My own email service, Port87, doesn’t have custom domain support or imap, but I’m working to add both of those features. Any service you use should have both of those if you want to be independent.

[–] ReakDuck@lemmy.ml 2 points 2 hours ago (1 children)

Having your own Domain with Email is the hardest thing you can do.

Literally all Email Services will literally block you except you somehow manage a good Domain. No, I am not talking about the Spam folder. They will not even let that Email in.

[–] hperrin@lemmy.ca 2 points 2 hours ago* (last edited 1 hour ago)

Yep. You are 100% right about that. It’s the best thing to be independent, but it’s so fucking hard because we’ve all just let these big email providers take away this wonderful system from us.

That’s why I’m super picky about which blocklists I use for my own email service. If a blocklist charges for removing your IP, or even if they make you jump through unreasonable hoops, I refuse to use them.

I also have to check regularly to make sure my own IPs aren’t on any lists. Apple is the worst, because they use a blocklist provider that has terrible communication and service unless you pay a huge subscription fee.

(One point though, it’s not the domain that goes on the blocklist, it’s the IP address of the SMTP server. You can use a custom domain name with most providers, then you’re using their SMTP servers, so their IP addresses. If you’re unhappy with them, it’s pretty easy to switch providers for your domain, then you get to keep the same email addresses.)

[–] BrianTheeBiscuiteer@lemmy.world 1 points 1 day ago (2 children)

I've never hosted anything outside my home. Aren't there services that are basically 3rd party Docker hosts for which you could run some kind of email container? Preferably not one of the big three, otherwise why leave Gmail?

[–] jeena@piefed.jeena.net 6 points 21 hours ago (1 children)

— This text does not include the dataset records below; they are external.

(* ===== verification/VolumeData.v ===== *)
(** * What a ZFS dataset holds

    The traits of [keel-zfs/src/lib.rs] speak of names only; what replication
    moves is data.  [ZfsData] states what zfs(8) documents about the data and
    the snapshots of a dataset under the eight operations of [ZfsManager], for
    the commands that [keel-zfs/src/cli.rs] runs ([zfs clone], [zfs create],
    [zfs destroy] without [-r], [zfs snapshot], [zfs send], [zfs send -i] and
    [zfs receive] without [-F]).  The names go to the tool as they are, and it also
    takes snapshot names: [zfs destroy d@s] destroys snapshots of [d], and
    [zfs receive d@s] receives into [d].  ZFS itself is not code of the repository: the
    class is what the theorems on data assume of it. *)

From S2P Require Import Prelude RustStr Text Spec AgentHost.

(** ** Datasets *)

(** The target [t] names a snapshot of [d] (or several, [d@a,b] and [d@a%b]). *)
Definition snapshot_of (t d : string) : Prop :=
  exists s, t = d +:+ "@" +:+ s /\ contains_char "/"%char s = false.
(** The name of one snapshot. *)
Definition one_snapshot (s : string) : Prop :=
  contains_char "@"%char s = false /\ contains_char ","%char s = false /\ contains_char "%"%char s = false.

Lemma snapshot_of_ne t d : snapshot_of t d -> d <> t.
Proof.
  intros (s & -> & _) E. apply (f_equal String.length) in E. rewrite !length_app_str in E.
  change (String.length "@") with 1%nat in E. lia.
Qed.

(** A path whose last component has no at sign names no snapshot. *)
Lemma not_snapshot_of a n d : contains_char "@"%char n = false -> ~ snapshot_of (a +:+ String "/" n) d.
Proof.
  intros Hn (s & E & Hs). revert d E. induction a as [|c a IH]; intros [|e d] E; autorewrite with keel_str in E.
  - discriminate E.
  - injection E as _ ->. by rewrite contains_char_app, orb_true_r in Hn.
  - injection E as _ <-. by rewrite contains_char_app, orb_true_r in Hs.
  - injection E as _ E. by apply (IH d).
Qed.

#[global] Instance snapshot_of_dec t d : Decision (snapshot_of t d).
Proof.
  destruct (strip_prefix (d +:+ "@") t) as [s|] eqn:E.
  - apply strip_prefix_Some in E. rewrite <- app_assoc_str in E.
    destruct (contains_char "/"%char s) eqn:Es; [right|left; by exists s].
    intros (s' & E' & Hs'). rewrite E' in E. do 2 apply app_inv_l_str in E. congruence.
  - right. intros (s & -> & _). by rewrite app_assoc_str, strip_prefix_app in E.
Defined.

Section volumes.
Context {Data Snap : Type}.

(** The live data of a dataset and its snapshots, newest first. *)
Record Volume : Type := mkVolume {
  vl_data : Data;
  vl_snapshots : list (string * Snap)
}.

Fixpoint assoc_find (name : string) (l : list (string * Snap)) : option Snap :=
  match l with
  | [] => None
  | (n, x) :: l => if String.eqb n name then Some x else assoc_find name l
  end.

Definition vl_find (name : string) (v : Volume) : option Snap := assoc_find name (vl_snapshots v).
Definition vl_head (v : Volume) : option Snap := snd <$> head (vl_snapshots v).
Definition vl_take (name : string) (x : Snap) (v : Volume) : Volume :=
  mkVolume (vl_data v) ((name, x) :: vl_snapshots v).
Definition vl_drop (name : string) (v : Volume) : Volume :=
  mkVolume (vl_data v) (List.filter (fun p => negb (String.eqb p.1 name)) (vl_snapshots v)).

Context (sn_data : Snap -> Data).

(** A dataset no operation has written: at most snapshots of its data were taken. *)
Definition vl_kept (v v' : Volume) : Prop :=
  vl_data v' = vl_data v /\
  exists l, vl_snapshots v' = l ++ vl_snapshots v /\ Forall (fun p => sn_data p.2 = vl_data v) l.

(** A dataset that lost snapshots, and nothing else. *)
Definition vl_trimmed (v v' : Volume) : Prop :=
  vl_data v' = vl_data v /\ vl_snapshots v' `sublist_of` vl_snapshots v.

(** An incremental stream goes onto a dataset whose newest snapshot is the
    stream's base and that was not written since; a full one onto no dataset. *)
Definition receivable (base : option Snap) (d : option Volume) : Prop :=
  match base, d with
  | None, None => True
  | Some y, Some v => vl_head v = Some y /\ vl_data v = sn_data y
  | _, _ => False
  end.
Definition vl_received (name : string) (x : Snap) (d : option Volume) : Volume :=
  mkVolume (sn_data x) ((name, x) :: from_option vl_snapshots [] d).

#[global] Instance vl_kept_preorder : PreOrder vl_kept.
Proof.
  split; [intros v; split; [done|by exists []]|].
  intros v1 v2 v3 [E1 (l1 & S1 & F1)] [E2 (l2 & S2 & F2)]. split; [congruence|].
  exists (l2 ++ l1). rewrite S2, S1, app_assoc. split; [done|]. apply Forall_app. split; [|done].
  rewrite E1 in F2. done.
Qed.

Lemma vl_kept_take name x v : sn_data x = vl_data v -> vl_kept v (vl_take name x v).
Proof. intros E. split; [done|]. exists [(name, x)]. split; [done|]. by constructor. Qed.

#[global] Instance vl_trimmed_reflexive : Reflexive vl_trimmed.
Proof. by split. Qed.

Lemma vl_trimmed_drop name v : vl_trimmed v (vl_drop name v).
Proof.
  split; [done|]. cbn. induction (vl_snapshots v) as [|p l IH]; [done|]. cbn.
  destruct (negb _); by constructor.
Qed.

Lemma vl_find_take name x v : vl_find name (vl_take name x v) = Some x.
Proof. unfold vl_find. cbn. by rewrite String.eqb_refl. Qed.
Lemma disk_holds_tmp d m name content :
  disk_holds d m -> disk_holds (with_files (<[tmp_file name := content]> (dk_files d)) d) m.
Proof.
  intros [Hn Hs Ho]. split; cbn; [done| |].
  - intros n r Hm. destruct (Hs n r Hm) as (c & Hf & Hp). exists c. split; [|done].
    rewrite lookup_insert_ne; [done|]. apply not_eq_sym, yaml_not_tmp. by eapply Hn.
  - intros file c [[<- _]|[_ Hf]]%lookup_insert_Some Hext; [by apply extension_tmp in Hext|eauto].
Qed.

Lemma disk_holds_insert d m r :
  disk_holds d m -> repr r -> name_of r <> EmptyString ->
  disk_holds (with_files (<[yaml_file (name_of r) := to_yaml r]>
                            (delete (tmp_file (name_of r)) (dk_files d))) d)
    (<[name_of r := r]> m).
Proof.
  intros [Hn Hs Ho] Hrep Hne. split; cbn.
  - intros name r' [[<- <-]|[_ Hm]]%lookup_insert_Some; [done|eauto].
  - intros name r' [[<- <-]|[Hneq Hm]]%lookup_insert_Some.
    + exists (to_yaml r). split; [apply lookup_insert_eq|]. by apply from_to_yaml.
    + destruct (Hs name r' Hm) as (c & Hf & Hp). exists c. split; [|done].
      rewrite lookup_insert_ne by (by intros E%yaml_file_inj).
      rewrite lookup_delete_ne; [done|]. apply not_eq_sym, yaml_not_tmp. by eapply Hn.
  - intros file c [[<- _]|[_ Hf]]%lookup_insert_Some Hext.
    + exists (name_of r). by rewrite lookup_insert_eq.
    + apply lookup_delete_Some in Hf as [_ Hf]. destruct (Ho file c Hf Hext) as (n & Hm & ->).
      exists n. split; [|done]. destruct (decide (name_of r = n)) as [->|];
        [by rewrite lookup_insert_eq|by rewrite lookup_insert_ne].
Qed.

Lemma disk_holds_delete d m name :
  disk_holds d m ->
  disk_holds (with_files (delete (yaml_file name) (dk_files d)) d) (delete name m).
Proof.
  intros [Hn Hs Ho]. split; cbn.
  - intros n r [_ Hm]%lookup_delete_Some. eauto.
  - intros n r [Hne Hm]%lookup_delete_Some. destruct (Hs n r Hm) as (c & Hf & Hp). exists c.
    split; [|done]. rewrite lookup_delete_ne; [done|]. by intros E%yaml_file_inj.
  - intros file c [Hne Hf]%lookup_delete_Some Hext. destruct (Ho file c Hf Hext) as (n & Hm & ->).
    exists n. split; [|done]. rewrite lookup_delete_ne; [done|]. intros ->. done.
Qed.

(** The outcome of [save]: the new record on success, the old ones otherwise. *)
Lemma save_spec d m r res d' :
  disk_holds d m -> repr r -> name_of r <> EmptyString -> save r d = (res, d') ->
  match res with
  | Ok _ => disk_holds d' (<[name_of r := r]> m)
  | Err _ => disk_holds d' m
  end /\ dk_fault d' = dk_fault d.
Proof.
  intros Hd Hrep Hne. unfold save, io.
  destruct (dk_fault d CreateDir dir) as [e|]; [by intros [= <- <-]|].
  destruct (dk_fault d WriteFile _) as [e|];
    [intros [= <- <-]; split; [by apply disk_holds_tmp|done]|]. cbn.
  destruct (dk_fault d RenameFile _) as [e|]; intros [= <- <-];
    (split; [|done]); [by apply disk_holds_tmp|].
  rewrite delete_insert_eq. by apply (disk_holds_insert d).
Qed.

(** A disk without faults. *)
Lemma save_ok d r :
  (forall op file, dk_fault d op file = None) ->
  exists files, save r d = (Ok tt, with_files files d).
Proof. intros Hd. unfold save, io. rewrite !Hd. cbn. rewrite Hd. eauto. Qed.
Lemma remove_ok d name :
  (forall op file, dk_fault d op file = None) ->
  remove name d = (Ok tt, with_files (delete (yaml_file name) (dk_files d)) d).
Proof. intros Hd. unfold remove, io. by rewrite Hd. Qed.

Lemma remove_spec d m name res d' :
  disk_holds d m -> remove name d = (res, d') ->
  match res with
  | Ok _ => disk_holds d' (delete name m)
  | Err _ => disk_holds d' m
  end /\ dk_fault d' = dk_fault d.
Proof.
  intros Hd. unfold remove, io. destruct (dk_fault d RemoveFile _) as [e|]; intros [= <- <-];
    [done|]. split; [|done]. by apply disk_holds_delete.
Qed.

(** C23: saving a record is atomic.  Whatever the disk held and wherever [save] is
    interrupted, fails or finishes, the next [load_all] succeeds and returns,
    each once, either exactly the records from before or those with the new
    record in place of its old version; a half-written temporary file is never
    read. *)
Theorem save_atomic d m r d' :
  disk_holds d m -> repr r -> name_of r <> EmptyString -> readable d ->
  save_crash r d d' \/ (exists res, save r d = (res, d')) ->
  exists l m', load_all d' = Ok l /\ NoDup (name_of <$> l) /\
    (m' = m \/ m' = <[name_of r := r]> m) /\
    (forall x, x ∈ l <-> m' !! name_of x = Some x).
Proof.
  intros Hd Hrep Hne Hr Hc.
  assert (exists m', disk_holds d' m' /\ (m' = m \/ m' = <[name_of r := r]> m) /\ readable d')
    as (m' & Hd' & Hm' & Hr').
  { destruct Hc as [Hc|[res Hs]].
    - destruct Hc as [|torn|].
      + exists m. auto.
      + exists m. split; [by apply disk_holds_tmp|]. split; [by left|]. intros op f. apply Hr.
      + exists (<[name_of r := r]> m). split; [by apply disk_holds_insert|]. split; [by right|].
        intros op f. apply Hr.
    - destruct (save_spec d m r res d' Hd Hrep Hne Hs) as [Hres Hf].
      assert (readable d') by (intros op f; rewrite Hf; apply Hr).
      destruct res; eauto. }
  destruct (load_all_spec d' m' Hd' Hr') as (l & El & Hnd & Hl). eauto 10.
Qed.

(** The store is a faithful map.  Saving a record and loading returns it and
    leaves the others; removing a name and loading returns all but that one,
    and removing a name that is not there succeeds. *)
Theorem store_roundtrip d m r name d1 d2 :
  disk_holds d m -> repr r -> name_of r <> EmptyString -> readable d ->
  save r d = (Ok tt, d1) -> remove name d1 = (Ok tt, d2) ->
  (exists l, load_all d1 = Ok l /\
     forall x, x ∈ l <-> <[name_of r := r]> m !! name_of x = Some x) /\
  (exists l, load_all d2 = Ok l /\
     forall x, x ∈ l <-> delete name (<[name_of r := r]> m) !! name_of x = Some x).
Proof.
  intros Hd Hrep Hne Hr Hs Hrm.
  destruct (save_spec d m r _ d1 Hd Hrep Hne Hs) as [Hd1 Hf1].
  destruct (remove_spec d1 _ name _ d2 Hd1 Hrm) as [Hd2 Hf2].
  assert (readable d1) by (intros op f; rewrite Hf1; apply Hr).
  assert (readable d2) by (intros op f; rewrite Hf2, Hf1; apply Hr).
  destruct (load_all_spec d1 _ Hd1) as (l1 & E1 & _ & Hl1); [done|].
  destruct (load_all_spec d2 _ Hd2) as (l2 & E2 & _ & Hl2); [done|].
  split; eauto.
Qed.
End store.

(** ** Witnesses *)

Definition web_spec : JailSpec :=
  mkJailSpec "keel/v1" "Jail" (mkMetadata "web-1")
    (mkSpec "base/14.2-web" ["/usr/local/bin/myapp"] (mkNetworkSpec true "keel0" "10.0.0.5/24")
       (mkResourcesSpec "2" "512M") Always [] None).
Definition web_record : JailRecord := mkJailRecord web_spec 5.
Definition empty_disk : Disk := mkDisk ∅ (fun _ _ => None) (fun s => s).

Lemma save_atomic_witness :
  exists l, @load_all list_order _ _ yaml_jail_record "state"
              (with_files {[ "web-1.yaml.tmp" := "half a rec" ]} empty_disk) = Ok l /\ l = [].
Proof.
  destruct (@save_atomic list_order _ _ yaml_jail_record jr_name "state" empty_disk ∅ web_record
    (with_files {[ "web-1.yaml.tmp" := "half a rec" ]} empty_disk)) as (l & m' & El & _ & _ & _).
  - by apply disk_holds_empty.
  - vm_compute. discriminate.
  - discriminate.
  - by intros op file _.
  - left. apply (crash_writing jr_name web_record empty_disk "half a rec").
  - exists l. split; [done|]. vm_compute in El. congruence.
Defined.

Lemma store_roundtrip_witness :
  exists d1 d2 l1 l2,
    @save _ _ yaml_jail_record jr_name "state" web_record empty_disk = (Ok tt, d1) /\
    remove "state" "web-1" d1 = (Ok tt, d2) /\
    @load_all list_order _ _ yaml_jail_record "state" d1 = Ok l1 /\ web_record ∈ l1 /\
    @load_all list_order _ _ yaml_jail_record "state" d2 = Ok l2 /\ web_record ∉ l2.
Proof.
  destruct (@save_ok _ _ yaml_jail_record jr_name "state" empty_disk web_record) as [files E1];
    [done|].
  set (d1 := with_files files empty_disk) in *.
  pose proof (remove_ok "state" d1 "web-1" ltac:(done)) as E2. set (d2 := with_files _ d1) in E2.
  destruct (@store_roundtrip list_order _ _ yaml_jail_record jr_name "state" empty_disk ∅ web_record
    "web-1" d1 d2) as [(l1 & El1 & Hl1) (l2 & El2 & Hl2)].
  - by apply disk_holds_empty.
  - vm_compute. discriminate.
  - discriminate.
  - by intros op file _.
  - done.
  - done.
  - exists d1, d2, l1, l2. split; [done|]. split; [done|]. split; [done|].
    split; [apply Hl1; apply lookup_insert_eq|]. split; [done|]. rewrite Hl2.
    change (jr_name web_record) with "web-1". rewrite lookup_delete_eq. discriminate.
Defined.
Lemma wait_attempts_spec n name value p :
  let '(r, p') := wait_attempts n name value p in
  exists outputs last, extends p (misses name outputs ++ last) p' /\
    Forall (fun output => shows value output = false) outputs /\
    match r with
    | Ok _ => (length outputs < n)%nat /\
        exists output, shows value output = true /\ last = [LookedUp name (Ok output)]
    | Err (PropagationTimeout x) => x = name /\ length outputs = n /\ last = []
    | Err (DnsRequest e) => (length outputs < n)%nat /\ last = [LookedUp name (Err e)]
    | Err (DnsNotFound _) => False
    end.
Proof.
  revert p. induction n as [|n IH]; intros p; cbn [wait_attempts].
  { exists [], []. split; [apply extends_refl|]. by split. }
  destruct (os_host (ov_outside p) (os_log (ov_outside p)) name) as [stdout|e].
  2: { exists [], [LookedUp name (Err e)]. split; [done|]. split; [done|]. split; [cbn; lia|done]. }
  change (contains_str value (from_utf8_lossy stdout)) with (shows value stdout).
  destruct (shows value stdout) eqn:Es.
  { exists [], [LookedUp name (Ok stdout)]. split; [done|]. split; [done|]. split; [cbn; lia|eauto]. }
  set (p1 := with_outside _ (with_outside _ p)). specialize (IH p1).
  assert (extends p [LookedUp name (Ok stdout); Slept RETRY_DELAY] p1) as He
    by (split; [done|]; cbn; by rewrite <- app_assoc).
  destruct (wait_attempts n name value p1) as [r p2]. destruct IH as (outputs & last & He2 & Hall & Hr).
  exists (stdout :: outputs), last. split; [by eapply (extends_trans _ _ _ _ _ He)|]. split; [by constructor|].
  destruct r as [u|[]]; cbn [length] in *; [|done| |]; destruct Hr as [? ?]; (split; [lia || done|]); try done.
  destruct H0. split; [lia|done].
Qed.

(** Waiting ends, and what it says is so.  The wait looks the name up at most
    thirty times, ten seconds apart.  It succeeds exactly when a lookup shows the
    value, right after that lookup; it reports a timeout only after thirty lookups
    that did not show it; a lookup that cannot be run ends it. *)
Theorem ovh_wait_bounded name value p :
  let '(r, p') := ovh_wait_for_propagation name value p in
  exists outputs last, extends p (misses name outputs ++ last) p' /\
    Forall (fun output => shows value output = false) outputs /\
    match r with
    | Ok _ => (length outputs < 30)%nat /\
        exists output, shows value output = true /\ last = [LookedUp name (Ok output)]
    | Err (PropagationTimeout x) => x = name /\ length outputs = 30%nat /\ last = []
    | Err (DnsRequest e) => (length outputs < 30)%nat /\ last = [LookedUp name (Err e)]
    | Err (DnsNotFound _) => False
    end.
Proof. apply wait_attempts_spec. Qed.
End ovh.

(** ** Names *)

Lemma strip_suffix_cons pat c s : strip_suffix_str pat (String c s) =
  if String.eqb (String c s) pat then Some EmptyString else String c <$> strip_suffix_str pat s.
Proof. done. Qed.

Lemma strip_suffix_app pat s : strip_suffix_str pat (s +:+ pat) = Some s.
Proof.
  induction s as [|c s IH]; [rewrite app_nil_l_str|rewrite app_cons_str].
  - destruct pat as [|c pat]; [done|]. by rewrite strip_suffix_cons, String.eqb_refl.
  - rewrite strip_suffix_cons, IH. destruct (String.eqb_spec (String c (s +:+ pat)) pat) as [E|_]; [|done].
    apply (f_equal String.length) in E. cbn in E. rewrite length_app_str in E. lia.
Qed.

Lemma strip_suffix_Some pat s t : strip_suffix_str pat s = Some t -> s = t +:+ pat.
Proof.
  revert t. induction s as [|c s IH]; intros t.
  - by destruct pat; intros [= <-].
  - rewrite strip_suffix_cons. destruct (String.eqb_spec (String c s) pat) as [<-|_]; [by intros [= <-]|].
    intros H. apply fmap_Some in H as (t' & E & ->). by rewrite app_cons_str, <- (IH t' E).
Qed.

Lemma trim_end_fuel_none fuel pat s : strip_suffix_str pat s = None -> trim_end_fuel fuel pat s = s.
Proof. intros E. destruct fuel; cbn; [done|by rewrite E]. Qed.

Lemma trim_end_fuel_complete fuel pat s :
  pat <> EmptyString -> (String.length s <= fuel)%nat -> strip_suffix_str pat (trim_end_fuel fuel pat s) = None.
Proof.
  intros Hp. revert s. induction fuel as [|fuel IH]; intros s Hl; cbn.
  - destruct s; [|cbn in Hl; lia]. cbn. by destruct pat.
  - destruct (strip_suffix_str pat s) as [t|] eqn:E; [|done]. apply IH. apply strip_suffix_Some in E as ->.
    rewrite length_app_str in Hl. destruct pat; [done|]. cbn in Hl. lia.
Qed.

(** Nothing is left to trim: the bound on the repetitions is enough. *)
Lemma trim_end_complete pat s : pat <> EmptyString -> strip_suffix_str pat (trim_end_str pat s) = None.
Proof.
  intros Hp. unfold trim_end_str. destruct pat; [done|]. cbn [str_is_empty].
  by apply trim_end_fuel_complete.
Qed.

Lemma trim_end_none pat s : strip_suffix_str pat s = None -> trim_end_str pat s = s.
Proof. intros E. unfold trim_end_str. destruct (str_is_empty pat); [done|]. by apply trim_end_fuel_none. Qed.

Lemma trim_end_once pat s :
  pat <> EmptyString -> strip_suffix_str pat s = None -> trim_end_str pat (s +:+ pat) = s.
Proof.
  intros Hp E. unfold trim_end_str. destruct pat as [|c pat]; [done|]. cbn [str_is_empty].
  rewrite length_app_str. cbn [String.length]. rewrite Nat.add_succ_r. cbn [trim_end_fuel].
  rewrite strip_suffix_app. by apply trim_end_fuel_none.
Qed.

(** The record of a name is put at the name's place in the zone.  For a name in
    the zone the sub-domain is what precedes the zone, for the zone itself it is
    empty; in every case the result ends neither in the zone nor in a dot and the
    zone. *)
Theorem sub_domain_correct zone name :
  zone <> EmptyString ->
  (forall label, name = label +:+ "." +:+ zone -> strip_suffix_str ("." +:+ zone) label = None ->
     strip_suffix_str zone label = None -> sub_domain zone name = label) /\
  (name = zone -> sub_domain zone name = EmptyString) /\
  strip_suffix_str zone (sub_domain zone name) = None.
Proof.
  intros Hz. split; [|split].
  - intros label -> H1 H2. unfold sub_domain. rewrite (trim_end_once ("." +:+ zone)) by done. by apply trim_end_none.
  - intros ->. unfold sub_domain. rewrite (trim_end_none ("." +:+ zone)).
    + apply (trim_end_once zone EmptyString); [done|]. by destruct zone.
    + destruct (strip_suffix_str _ zone) as [t|] eqn:E; [|done]. apply strip_suffix_Some in E.
      apply (f_equal String.length) in E. rewrite !length_app_str in E. cbn in E. lia.
  - by apply trim_end_complete.
Qed.

(** A name that only ends like the zone is cut inside a label. *)
Example sub_domain_inside_label :
  sub_domain "example.com" "_acme-challenge.myexample.com" = "_acme-challenge.my".
Proof. reflexivity. Qed.

(** ** Evaluation *)

(** An API with two records under the name; the tool shows the value at once. *)
Definition demo_outside : Outside :=
  mkOutside [] (fun _ => Ok 1800000000%N)
    (fun log q => if String.eqb (hq_method q) "GET" then Ok "[7,9]" else Ok "null")
    (fun log name => if (length log <? 4)%nat then Ok "not found" else Ok "descriptive text token").
Definition demo_ovh : OvhDnsProvider := ovh_new "ak" "as" "ck" "example.com" demo_outside.
Definition demo_sha1 (s : string) : string := "digest of " +:+ s.
Definition demo_ids (s : string) : result string (list N) :=
  if String.eqb s "[7,9]" then Ok [7%N; 9%N] else Err "expected a list".
Notation demo_delete := (ovh_delete_txt_record demo_sha1 demo_ids).

Lemma ovh_delete_correct_witness :
  exists evs listing ids ev,
    extends demo_ovh (ev :: evs) (demo_delete "_acme-challenge.example.com" demo_ovh).2 /\
    called demo_sha1 demo_ovh "GET" "/domain/zone/example.com/record?fieldType=TXT&subDomain=_acme-challenge"
      EmptyString (Ok listing) ev /\ demo_ids listing = Ok ids /\
    all_called demo_sha1 demo_ovh ((delete_call demo_ovh <$> ids) ++ [("POST", refresh_path demo_ovh)]) evs.
Proof.
  exact (ovh_delete_correct demo_sha1 demo_ids "_acme-challenge.example.com" demo_ovh
    (demo_delete "_acme-challenge.example.com" demo_ovh).2 eq_refl).
Defined.

Example demo_delete_ids : length (os_log (ov_outside (demo_delete "_acme-challenge.example.com" demo_ovh).2)) = 4%nat.
Proof. reflexivity. Qed.

Example demo_wait :
  (ovh_wait_for_propagation "_acme-challenge.example.com" "token" demo_ovh).1 = Ok tt /\
  length (os_log (ov_outside (ovh_wait_for_propagation "_acme-challenge.example.com" "token" demo_ovh).2)) = 5%nat.
Proof. split; reflexivity. Qed.

Lemma sub_domain_correct_witness :
  sub_domain "example.com" "_acme-challenge.www.example.com" = "_acme-challenge.www" /\
  sub_domain "example.com" "example.com" = EmptyString.
Proof.
  split.
  - refine (proj1 (sub_domain_correct "example.com" "_acme-challenge.www.example.com" _) _ _ _ _);
      [discriminate|reflexivity..].
  - refine (proj1 (proj2 (sub_domain_correct "example.com" "example.com" _)) _); [discriminate|reflexivity].
Defined.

Specifically email is not difficult to host because of the technical burdens but because of the black and whitelisting of the big players. Often your server IP address happens to be put on a black list without your fault and then you can write an email to Microsoft or Google and say 'pretty please remove my IP address from your blacklist' and they just don't answer because they're swamped with requests like that and they need to check each one manually or something and then suddenly you can't email to 80% of the email addresses in the world for months.

[–] BendingHawk@lemmy.ml 1 points 2 hours ago

Spot on! This is what got me to stop trying to self-host email. I would even get my IP address removed from blocklists only to find Google not updating with the removal and my IP being blocked from interacting with Gmail 🤦

[–] hperrin@lemmy.ca 2 points 23 hours ago* (last edited 23 hours ago) (1 children)

Yeah, you can rent a virtual host and set up an email server on it. You gotta make sure port 25 is unblocked, which sometimes requires payment (Azure charges for it). Otherwise, you’d wanna look for a specific email hosting provider. You also would need to make sure the public IP you get isn’t on any spam lists, which can be a huge pain in the butt.

On my service, I specifically don’t use any spam lists that you have to pay to get off of, but a lot of places do (like Apple iCloud).

[–] Voroxpete@sh.itjust.works 5 points 20 hours ago (1 children)

Self hosting email is, unfortunately, a fucking nightmare because you have to jump through a million hoops to get your server off of all the spam filters it will automatically wind up on.

[–] hperrin@lemmy.ca 3 points 19 hours ago

As someone who runs an email service, you are 1,000,000% right. I think I had literal nightmares about it.